Dataset entries

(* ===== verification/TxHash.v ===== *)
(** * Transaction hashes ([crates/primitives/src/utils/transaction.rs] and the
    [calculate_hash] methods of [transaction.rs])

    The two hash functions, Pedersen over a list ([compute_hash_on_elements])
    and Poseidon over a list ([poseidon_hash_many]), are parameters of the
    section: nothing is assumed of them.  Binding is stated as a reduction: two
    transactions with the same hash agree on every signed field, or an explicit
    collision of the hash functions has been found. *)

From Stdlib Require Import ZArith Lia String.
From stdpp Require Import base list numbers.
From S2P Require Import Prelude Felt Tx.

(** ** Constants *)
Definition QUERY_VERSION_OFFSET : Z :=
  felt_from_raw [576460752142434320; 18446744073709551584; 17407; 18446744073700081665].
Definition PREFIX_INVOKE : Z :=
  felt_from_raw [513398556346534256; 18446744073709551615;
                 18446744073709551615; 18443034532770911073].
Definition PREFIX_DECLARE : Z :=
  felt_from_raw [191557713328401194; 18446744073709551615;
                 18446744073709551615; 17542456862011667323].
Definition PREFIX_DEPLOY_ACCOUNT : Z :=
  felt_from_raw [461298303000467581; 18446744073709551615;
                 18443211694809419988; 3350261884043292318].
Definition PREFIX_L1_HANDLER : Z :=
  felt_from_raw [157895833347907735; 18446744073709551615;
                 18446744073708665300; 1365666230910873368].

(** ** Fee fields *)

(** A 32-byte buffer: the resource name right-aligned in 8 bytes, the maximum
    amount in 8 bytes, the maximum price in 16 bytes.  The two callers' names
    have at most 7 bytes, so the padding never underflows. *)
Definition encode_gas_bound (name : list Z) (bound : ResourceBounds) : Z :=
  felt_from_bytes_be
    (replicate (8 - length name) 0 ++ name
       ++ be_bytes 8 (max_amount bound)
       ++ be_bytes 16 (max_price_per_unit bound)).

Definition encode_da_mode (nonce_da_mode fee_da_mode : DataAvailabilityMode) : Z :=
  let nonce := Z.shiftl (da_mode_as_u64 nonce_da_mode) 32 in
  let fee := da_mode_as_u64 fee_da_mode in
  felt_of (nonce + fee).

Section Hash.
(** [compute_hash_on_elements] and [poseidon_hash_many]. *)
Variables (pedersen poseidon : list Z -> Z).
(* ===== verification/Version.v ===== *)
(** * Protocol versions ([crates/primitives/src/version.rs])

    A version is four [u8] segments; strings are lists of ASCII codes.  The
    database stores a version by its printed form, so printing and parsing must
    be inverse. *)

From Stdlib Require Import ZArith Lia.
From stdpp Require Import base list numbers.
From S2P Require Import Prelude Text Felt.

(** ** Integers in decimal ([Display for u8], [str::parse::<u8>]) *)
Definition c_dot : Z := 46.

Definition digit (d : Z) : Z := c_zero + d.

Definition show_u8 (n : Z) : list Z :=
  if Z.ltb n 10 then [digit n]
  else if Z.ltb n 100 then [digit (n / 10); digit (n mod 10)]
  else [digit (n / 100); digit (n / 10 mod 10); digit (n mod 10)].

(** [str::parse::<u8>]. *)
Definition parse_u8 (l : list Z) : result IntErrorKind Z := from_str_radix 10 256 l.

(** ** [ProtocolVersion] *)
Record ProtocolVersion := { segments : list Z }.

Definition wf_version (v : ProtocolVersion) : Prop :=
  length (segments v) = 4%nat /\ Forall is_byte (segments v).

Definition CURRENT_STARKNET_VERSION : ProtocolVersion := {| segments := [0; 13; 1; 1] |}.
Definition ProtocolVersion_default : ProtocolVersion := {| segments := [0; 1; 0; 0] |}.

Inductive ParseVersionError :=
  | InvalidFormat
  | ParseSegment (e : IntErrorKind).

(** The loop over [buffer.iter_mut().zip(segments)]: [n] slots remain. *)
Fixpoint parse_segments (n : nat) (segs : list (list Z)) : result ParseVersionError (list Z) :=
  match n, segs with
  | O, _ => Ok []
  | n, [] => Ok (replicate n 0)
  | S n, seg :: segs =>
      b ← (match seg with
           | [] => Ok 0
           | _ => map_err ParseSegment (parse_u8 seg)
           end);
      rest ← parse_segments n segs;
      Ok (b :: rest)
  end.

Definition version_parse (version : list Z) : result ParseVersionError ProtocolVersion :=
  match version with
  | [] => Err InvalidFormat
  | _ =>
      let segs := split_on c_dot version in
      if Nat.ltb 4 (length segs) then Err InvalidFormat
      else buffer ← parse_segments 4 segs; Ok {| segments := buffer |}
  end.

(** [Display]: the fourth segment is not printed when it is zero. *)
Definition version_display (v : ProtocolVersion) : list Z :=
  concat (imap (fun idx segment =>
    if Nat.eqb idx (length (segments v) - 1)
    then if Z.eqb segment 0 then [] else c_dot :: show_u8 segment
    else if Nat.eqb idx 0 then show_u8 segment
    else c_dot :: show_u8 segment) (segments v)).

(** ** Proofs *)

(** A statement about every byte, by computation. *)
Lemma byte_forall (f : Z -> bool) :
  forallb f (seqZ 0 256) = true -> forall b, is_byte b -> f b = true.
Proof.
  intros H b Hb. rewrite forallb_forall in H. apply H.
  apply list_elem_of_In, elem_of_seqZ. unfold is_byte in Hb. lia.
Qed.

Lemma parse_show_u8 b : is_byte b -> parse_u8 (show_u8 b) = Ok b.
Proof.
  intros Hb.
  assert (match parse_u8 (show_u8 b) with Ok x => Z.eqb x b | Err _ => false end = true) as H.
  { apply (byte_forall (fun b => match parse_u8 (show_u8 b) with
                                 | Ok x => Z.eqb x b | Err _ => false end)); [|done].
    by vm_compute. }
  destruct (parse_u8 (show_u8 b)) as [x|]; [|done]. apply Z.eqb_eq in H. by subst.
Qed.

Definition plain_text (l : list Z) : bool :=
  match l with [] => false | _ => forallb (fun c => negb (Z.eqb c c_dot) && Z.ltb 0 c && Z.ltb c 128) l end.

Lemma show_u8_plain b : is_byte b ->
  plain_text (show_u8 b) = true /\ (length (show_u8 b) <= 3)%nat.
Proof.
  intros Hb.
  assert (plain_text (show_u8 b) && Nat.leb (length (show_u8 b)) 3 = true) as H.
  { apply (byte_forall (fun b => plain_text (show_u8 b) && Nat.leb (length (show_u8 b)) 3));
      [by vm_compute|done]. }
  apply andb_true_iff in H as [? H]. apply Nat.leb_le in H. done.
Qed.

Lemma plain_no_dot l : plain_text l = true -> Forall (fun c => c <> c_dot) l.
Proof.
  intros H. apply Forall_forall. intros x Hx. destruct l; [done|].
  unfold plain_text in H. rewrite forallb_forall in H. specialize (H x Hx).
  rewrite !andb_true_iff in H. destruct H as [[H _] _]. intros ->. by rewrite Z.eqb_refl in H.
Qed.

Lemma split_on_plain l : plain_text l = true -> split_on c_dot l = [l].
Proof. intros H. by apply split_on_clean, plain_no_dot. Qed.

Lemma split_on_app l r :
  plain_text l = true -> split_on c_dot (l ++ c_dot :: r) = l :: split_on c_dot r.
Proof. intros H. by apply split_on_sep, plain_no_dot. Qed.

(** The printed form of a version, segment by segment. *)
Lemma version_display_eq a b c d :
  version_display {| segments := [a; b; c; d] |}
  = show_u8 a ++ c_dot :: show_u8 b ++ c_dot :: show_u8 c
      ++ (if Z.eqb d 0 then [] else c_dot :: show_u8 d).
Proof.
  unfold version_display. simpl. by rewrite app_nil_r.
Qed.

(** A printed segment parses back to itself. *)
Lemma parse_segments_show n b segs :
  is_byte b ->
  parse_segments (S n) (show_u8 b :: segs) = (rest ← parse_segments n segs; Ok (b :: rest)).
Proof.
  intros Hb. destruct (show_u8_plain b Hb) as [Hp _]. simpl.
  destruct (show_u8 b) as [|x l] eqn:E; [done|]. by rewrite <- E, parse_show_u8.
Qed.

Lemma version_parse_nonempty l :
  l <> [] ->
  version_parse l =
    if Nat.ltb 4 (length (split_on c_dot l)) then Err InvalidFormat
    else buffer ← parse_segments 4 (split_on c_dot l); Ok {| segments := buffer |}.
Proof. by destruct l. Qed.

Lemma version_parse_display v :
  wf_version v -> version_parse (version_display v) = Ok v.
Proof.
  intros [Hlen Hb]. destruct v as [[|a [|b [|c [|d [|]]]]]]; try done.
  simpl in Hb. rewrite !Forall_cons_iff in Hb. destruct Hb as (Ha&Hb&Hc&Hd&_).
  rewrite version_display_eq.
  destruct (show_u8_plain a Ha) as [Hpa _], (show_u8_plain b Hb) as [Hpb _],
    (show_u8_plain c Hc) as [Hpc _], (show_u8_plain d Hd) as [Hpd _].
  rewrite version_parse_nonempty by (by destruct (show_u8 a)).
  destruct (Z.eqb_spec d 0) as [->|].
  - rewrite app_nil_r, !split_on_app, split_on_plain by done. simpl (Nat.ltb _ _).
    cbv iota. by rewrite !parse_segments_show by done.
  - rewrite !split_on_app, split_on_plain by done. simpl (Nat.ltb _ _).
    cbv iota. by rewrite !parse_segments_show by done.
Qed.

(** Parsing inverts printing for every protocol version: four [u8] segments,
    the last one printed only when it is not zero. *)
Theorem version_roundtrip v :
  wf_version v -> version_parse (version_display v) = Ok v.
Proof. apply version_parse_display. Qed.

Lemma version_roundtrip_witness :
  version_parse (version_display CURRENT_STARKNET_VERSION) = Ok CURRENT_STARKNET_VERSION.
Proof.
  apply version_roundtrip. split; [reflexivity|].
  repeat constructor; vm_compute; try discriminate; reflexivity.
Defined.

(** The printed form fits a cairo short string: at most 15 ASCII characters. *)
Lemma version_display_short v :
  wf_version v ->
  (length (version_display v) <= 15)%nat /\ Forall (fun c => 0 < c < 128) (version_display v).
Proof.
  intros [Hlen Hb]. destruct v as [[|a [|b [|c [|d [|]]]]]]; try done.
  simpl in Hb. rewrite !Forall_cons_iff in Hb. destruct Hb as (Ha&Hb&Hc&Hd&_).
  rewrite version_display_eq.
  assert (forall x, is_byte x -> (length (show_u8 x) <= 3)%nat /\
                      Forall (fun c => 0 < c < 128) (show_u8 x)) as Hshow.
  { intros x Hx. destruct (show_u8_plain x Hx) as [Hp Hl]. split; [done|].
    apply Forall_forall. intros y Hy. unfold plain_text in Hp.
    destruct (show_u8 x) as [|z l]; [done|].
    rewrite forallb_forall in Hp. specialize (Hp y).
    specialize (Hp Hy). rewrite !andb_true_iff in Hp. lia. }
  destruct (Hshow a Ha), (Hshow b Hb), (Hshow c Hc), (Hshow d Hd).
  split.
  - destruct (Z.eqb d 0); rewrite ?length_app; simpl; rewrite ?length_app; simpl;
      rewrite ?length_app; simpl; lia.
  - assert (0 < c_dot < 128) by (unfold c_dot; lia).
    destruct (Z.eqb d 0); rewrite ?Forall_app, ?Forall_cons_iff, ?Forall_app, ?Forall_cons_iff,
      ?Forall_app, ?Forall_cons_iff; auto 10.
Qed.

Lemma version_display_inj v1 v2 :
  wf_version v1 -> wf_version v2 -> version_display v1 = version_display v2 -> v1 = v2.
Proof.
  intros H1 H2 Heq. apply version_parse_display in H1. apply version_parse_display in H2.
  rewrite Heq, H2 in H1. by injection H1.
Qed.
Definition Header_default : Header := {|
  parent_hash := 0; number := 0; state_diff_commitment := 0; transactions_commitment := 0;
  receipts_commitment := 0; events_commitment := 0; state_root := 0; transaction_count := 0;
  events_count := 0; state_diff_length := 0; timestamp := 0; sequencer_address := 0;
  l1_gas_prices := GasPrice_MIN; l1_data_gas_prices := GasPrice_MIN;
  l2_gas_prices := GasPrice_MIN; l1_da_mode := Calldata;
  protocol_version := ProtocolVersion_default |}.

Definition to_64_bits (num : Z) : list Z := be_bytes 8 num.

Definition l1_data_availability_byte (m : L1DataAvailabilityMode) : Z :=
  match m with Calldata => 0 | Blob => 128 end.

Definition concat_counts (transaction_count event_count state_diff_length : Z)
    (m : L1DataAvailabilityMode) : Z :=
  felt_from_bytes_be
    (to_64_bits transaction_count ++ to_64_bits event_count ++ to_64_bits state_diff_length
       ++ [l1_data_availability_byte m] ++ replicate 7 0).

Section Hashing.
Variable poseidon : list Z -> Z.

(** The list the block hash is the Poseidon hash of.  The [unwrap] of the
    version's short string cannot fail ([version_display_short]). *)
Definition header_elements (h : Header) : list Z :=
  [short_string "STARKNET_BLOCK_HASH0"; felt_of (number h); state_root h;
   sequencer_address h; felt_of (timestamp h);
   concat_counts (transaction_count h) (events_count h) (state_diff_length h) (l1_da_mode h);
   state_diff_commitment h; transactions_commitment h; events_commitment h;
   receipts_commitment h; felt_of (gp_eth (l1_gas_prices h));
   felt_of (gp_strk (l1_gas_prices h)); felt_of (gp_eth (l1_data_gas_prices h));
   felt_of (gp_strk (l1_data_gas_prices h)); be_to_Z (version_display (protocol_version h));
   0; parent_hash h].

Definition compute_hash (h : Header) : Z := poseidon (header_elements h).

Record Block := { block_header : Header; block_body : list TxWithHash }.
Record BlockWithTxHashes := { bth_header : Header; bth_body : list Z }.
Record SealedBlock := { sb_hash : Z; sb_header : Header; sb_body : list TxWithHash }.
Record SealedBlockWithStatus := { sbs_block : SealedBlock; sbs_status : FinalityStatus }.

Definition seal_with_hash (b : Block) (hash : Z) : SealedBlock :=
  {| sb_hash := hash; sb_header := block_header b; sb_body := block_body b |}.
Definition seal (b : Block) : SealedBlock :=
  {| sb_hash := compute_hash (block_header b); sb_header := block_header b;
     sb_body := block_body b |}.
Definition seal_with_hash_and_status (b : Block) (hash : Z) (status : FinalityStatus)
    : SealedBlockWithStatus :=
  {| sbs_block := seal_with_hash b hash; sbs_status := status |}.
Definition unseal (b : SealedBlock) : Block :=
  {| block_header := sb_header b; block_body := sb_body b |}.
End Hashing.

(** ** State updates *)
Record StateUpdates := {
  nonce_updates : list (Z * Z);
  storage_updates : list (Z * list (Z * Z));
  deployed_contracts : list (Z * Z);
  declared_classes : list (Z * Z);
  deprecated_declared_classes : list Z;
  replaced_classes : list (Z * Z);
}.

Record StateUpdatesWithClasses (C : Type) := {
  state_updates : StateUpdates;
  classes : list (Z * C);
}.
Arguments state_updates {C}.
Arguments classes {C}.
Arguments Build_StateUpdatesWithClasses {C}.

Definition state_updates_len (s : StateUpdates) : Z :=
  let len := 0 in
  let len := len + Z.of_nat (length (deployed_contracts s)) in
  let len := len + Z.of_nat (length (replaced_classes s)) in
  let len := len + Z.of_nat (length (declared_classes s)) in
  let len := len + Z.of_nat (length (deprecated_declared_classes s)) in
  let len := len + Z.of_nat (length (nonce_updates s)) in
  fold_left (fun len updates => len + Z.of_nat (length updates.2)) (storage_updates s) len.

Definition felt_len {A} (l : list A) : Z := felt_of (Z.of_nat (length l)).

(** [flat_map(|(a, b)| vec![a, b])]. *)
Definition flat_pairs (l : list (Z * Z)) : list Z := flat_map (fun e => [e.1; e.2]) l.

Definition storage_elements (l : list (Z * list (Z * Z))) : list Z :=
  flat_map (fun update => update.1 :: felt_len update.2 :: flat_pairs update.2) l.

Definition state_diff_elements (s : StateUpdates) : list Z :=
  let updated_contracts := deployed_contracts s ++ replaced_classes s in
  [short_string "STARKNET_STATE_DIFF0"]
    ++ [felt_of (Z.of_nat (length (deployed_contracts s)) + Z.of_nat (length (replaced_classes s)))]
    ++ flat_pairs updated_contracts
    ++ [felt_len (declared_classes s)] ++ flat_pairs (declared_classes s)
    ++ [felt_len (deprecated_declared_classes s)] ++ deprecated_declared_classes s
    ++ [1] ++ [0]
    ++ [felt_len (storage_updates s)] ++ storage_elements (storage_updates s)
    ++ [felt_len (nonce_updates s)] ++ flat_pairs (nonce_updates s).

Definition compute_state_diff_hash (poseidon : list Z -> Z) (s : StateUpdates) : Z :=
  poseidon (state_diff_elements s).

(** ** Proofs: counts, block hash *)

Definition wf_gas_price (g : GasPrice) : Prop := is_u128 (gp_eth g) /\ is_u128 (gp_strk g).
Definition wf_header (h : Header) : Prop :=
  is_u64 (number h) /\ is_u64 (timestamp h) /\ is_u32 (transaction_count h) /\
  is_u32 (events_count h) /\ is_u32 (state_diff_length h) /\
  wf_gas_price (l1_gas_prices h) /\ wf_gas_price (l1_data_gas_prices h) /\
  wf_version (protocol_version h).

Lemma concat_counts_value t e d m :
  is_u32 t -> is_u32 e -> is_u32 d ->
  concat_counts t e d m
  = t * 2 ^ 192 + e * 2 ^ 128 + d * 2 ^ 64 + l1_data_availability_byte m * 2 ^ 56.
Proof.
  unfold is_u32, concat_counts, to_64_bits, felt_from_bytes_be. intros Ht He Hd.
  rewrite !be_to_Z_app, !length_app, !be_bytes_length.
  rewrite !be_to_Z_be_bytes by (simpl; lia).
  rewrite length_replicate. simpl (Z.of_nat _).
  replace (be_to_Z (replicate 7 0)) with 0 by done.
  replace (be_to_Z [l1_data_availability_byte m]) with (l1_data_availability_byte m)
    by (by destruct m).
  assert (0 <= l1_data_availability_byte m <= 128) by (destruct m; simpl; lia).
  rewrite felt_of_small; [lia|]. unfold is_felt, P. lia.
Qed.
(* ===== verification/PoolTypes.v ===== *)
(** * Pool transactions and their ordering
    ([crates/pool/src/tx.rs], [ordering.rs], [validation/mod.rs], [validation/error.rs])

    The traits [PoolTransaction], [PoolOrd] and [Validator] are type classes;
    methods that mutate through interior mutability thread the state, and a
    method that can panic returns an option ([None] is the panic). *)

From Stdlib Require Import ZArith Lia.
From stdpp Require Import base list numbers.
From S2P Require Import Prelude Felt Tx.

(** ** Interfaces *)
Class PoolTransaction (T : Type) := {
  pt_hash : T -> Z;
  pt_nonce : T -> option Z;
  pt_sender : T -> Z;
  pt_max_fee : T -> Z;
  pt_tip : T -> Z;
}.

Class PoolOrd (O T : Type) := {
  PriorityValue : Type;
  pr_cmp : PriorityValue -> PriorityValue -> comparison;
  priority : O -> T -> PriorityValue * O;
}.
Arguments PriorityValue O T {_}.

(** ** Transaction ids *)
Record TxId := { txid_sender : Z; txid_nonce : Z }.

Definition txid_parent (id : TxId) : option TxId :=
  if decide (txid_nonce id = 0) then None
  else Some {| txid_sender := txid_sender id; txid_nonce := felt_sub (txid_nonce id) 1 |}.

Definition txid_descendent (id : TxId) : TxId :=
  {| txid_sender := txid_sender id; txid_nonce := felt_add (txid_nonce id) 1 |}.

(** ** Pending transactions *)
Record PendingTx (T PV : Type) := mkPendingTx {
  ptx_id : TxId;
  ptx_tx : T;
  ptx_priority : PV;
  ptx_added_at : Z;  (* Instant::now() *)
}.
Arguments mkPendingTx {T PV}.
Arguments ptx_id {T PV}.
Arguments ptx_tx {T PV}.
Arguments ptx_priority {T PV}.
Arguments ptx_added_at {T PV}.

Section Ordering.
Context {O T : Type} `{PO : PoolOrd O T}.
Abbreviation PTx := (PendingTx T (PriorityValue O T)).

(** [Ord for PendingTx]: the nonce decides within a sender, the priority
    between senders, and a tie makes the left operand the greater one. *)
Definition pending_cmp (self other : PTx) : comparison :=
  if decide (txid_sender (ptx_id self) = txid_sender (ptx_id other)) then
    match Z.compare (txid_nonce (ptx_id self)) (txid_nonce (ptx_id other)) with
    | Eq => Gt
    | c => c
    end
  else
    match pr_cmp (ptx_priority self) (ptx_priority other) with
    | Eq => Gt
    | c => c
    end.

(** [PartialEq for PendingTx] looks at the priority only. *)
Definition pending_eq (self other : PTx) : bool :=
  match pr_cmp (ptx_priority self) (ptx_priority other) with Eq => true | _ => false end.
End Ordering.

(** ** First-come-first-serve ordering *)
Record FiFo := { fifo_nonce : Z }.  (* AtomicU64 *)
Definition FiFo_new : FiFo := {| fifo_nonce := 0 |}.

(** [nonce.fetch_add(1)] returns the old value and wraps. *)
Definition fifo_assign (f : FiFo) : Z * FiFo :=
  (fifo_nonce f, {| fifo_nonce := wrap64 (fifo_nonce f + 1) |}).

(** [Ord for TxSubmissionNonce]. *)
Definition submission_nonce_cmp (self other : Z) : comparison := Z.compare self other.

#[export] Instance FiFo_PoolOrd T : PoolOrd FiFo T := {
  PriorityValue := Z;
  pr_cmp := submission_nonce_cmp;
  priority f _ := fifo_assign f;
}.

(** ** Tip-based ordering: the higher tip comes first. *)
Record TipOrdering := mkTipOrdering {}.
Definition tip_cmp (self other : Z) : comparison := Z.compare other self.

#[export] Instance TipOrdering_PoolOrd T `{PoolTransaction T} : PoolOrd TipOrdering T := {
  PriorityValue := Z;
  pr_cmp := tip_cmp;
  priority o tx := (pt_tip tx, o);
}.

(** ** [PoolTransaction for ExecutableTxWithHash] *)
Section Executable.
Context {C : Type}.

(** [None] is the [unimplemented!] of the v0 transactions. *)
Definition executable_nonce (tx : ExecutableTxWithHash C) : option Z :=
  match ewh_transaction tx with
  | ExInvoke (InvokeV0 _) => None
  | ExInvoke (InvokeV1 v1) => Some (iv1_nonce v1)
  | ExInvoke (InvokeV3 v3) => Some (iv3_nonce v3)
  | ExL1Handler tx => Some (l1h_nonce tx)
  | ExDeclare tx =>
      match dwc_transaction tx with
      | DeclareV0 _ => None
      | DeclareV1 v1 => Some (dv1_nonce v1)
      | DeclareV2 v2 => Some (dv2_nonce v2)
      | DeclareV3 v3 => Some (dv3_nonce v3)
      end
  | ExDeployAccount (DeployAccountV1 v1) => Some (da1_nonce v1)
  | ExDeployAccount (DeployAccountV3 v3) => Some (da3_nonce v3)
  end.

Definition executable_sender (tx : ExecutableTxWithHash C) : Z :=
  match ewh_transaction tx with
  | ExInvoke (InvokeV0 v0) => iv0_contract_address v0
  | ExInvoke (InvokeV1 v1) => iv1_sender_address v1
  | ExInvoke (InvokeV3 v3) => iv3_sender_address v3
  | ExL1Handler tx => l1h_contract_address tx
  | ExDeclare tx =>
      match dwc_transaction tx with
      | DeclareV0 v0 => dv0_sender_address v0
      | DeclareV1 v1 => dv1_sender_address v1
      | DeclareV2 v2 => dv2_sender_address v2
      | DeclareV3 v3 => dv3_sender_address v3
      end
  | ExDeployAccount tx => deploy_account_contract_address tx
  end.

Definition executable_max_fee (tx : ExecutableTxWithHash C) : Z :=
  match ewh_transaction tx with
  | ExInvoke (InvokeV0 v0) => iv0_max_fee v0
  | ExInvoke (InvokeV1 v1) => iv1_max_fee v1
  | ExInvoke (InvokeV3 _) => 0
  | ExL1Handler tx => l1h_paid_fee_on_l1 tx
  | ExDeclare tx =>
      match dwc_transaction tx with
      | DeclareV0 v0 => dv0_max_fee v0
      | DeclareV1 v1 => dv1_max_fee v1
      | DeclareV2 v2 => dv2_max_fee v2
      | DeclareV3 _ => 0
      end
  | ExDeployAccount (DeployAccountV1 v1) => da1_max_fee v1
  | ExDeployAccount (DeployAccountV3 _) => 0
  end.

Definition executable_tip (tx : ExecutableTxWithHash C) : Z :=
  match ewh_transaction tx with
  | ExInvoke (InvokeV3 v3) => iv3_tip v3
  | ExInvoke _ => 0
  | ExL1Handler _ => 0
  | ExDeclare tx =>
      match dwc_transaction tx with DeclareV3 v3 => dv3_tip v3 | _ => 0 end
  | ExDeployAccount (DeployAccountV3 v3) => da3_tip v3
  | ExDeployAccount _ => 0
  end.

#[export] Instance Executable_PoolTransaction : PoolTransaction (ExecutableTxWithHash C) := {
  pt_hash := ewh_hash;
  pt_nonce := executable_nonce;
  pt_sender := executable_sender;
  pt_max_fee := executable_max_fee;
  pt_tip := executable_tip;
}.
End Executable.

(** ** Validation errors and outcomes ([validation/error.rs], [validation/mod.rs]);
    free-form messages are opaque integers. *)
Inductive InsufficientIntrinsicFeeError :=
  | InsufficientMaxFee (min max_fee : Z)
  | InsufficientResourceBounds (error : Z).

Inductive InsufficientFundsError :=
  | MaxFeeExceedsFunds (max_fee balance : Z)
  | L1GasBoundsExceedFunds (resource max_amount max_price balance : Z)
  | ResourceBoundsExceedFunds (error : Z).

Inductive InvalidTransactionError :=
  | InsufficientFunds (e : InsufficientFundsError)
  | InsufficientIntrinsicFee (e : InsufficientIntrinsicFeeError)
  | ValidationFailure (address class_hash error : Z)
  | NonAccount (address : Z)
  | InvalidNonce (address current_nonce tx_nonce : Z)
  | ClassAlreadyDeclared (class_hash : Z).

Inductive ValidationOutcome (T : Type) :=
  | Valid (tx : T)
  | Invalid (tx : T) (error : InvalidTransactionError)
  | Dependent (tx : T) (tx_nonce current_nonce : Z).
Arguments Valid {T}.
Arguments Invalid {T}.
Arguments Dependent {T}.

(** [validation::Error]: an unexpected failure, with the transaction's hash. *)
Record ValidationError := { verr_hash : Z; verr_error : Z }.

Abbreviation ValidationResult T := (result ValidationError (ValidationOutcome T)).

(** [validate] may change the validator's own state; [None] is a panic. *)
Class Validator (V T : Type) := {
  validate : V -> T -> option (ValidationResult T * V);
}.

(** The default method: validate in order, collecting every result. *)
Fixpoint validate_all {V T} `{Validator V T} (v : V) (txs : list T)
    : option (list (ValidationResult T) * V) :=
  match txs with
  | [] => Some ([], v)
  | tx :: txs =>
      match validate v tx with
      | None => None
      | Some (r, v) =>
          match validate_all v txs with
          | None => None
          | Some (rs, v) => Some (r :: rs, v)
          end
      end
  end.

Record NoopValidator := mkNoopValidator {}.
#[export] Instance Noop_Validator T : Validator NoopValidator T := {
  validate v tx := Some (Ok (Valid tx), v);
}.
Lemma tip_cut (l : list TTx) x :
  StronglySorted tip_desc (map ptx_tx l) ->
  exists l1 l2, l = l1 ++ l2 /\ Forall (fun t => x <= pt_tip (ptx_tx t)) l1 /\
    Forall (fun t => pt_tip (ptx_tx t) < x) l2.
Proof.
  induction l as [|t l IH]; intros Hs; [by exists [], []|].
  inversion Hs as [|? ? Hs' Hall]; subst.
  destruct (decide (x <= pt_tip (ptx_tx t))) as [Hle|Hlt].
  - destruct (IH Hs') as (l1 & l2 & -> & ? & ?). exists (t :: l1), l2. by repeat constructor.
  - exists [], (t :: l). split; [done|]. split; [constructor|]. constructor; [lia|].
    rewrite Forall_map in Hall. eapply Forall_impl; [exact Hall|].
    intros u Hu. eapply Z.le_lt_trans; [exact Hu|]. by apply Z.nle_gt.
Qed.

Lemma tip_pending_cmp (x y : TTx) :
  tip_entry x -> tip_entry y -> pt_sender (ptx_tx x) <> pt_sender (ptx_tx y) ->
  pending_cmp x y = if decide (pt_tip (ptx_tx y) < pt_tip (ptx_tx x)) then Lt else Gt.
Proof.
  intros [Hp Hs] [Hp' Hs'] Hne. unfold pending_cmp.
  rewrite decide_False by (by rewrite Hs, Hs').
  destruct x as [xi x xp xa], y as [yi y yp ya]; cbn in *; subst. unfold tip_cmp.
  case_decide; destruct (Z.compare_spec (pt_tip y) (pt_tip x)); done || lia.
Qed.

> **What to do**:
Please transcribe the records exactly from their first line through the line holding "section: nothing is", and leave out all others.

> **Response to this exercise**:
(* ===== verification/TxHash.v ===== *)
(** * Transaction hashes ([crates/primitives/src/utils/transaction.rs] and the
    [calculate_hash] methods of [transaction.rs])

    The two hash functions, Pedersen over a list ([compute_hash_on_elements])
    and Poseidon over a list ([poseidon_hash_many]), are parameters of the
    section: nothing is assumed of them.  Binding is stated as a reduction: two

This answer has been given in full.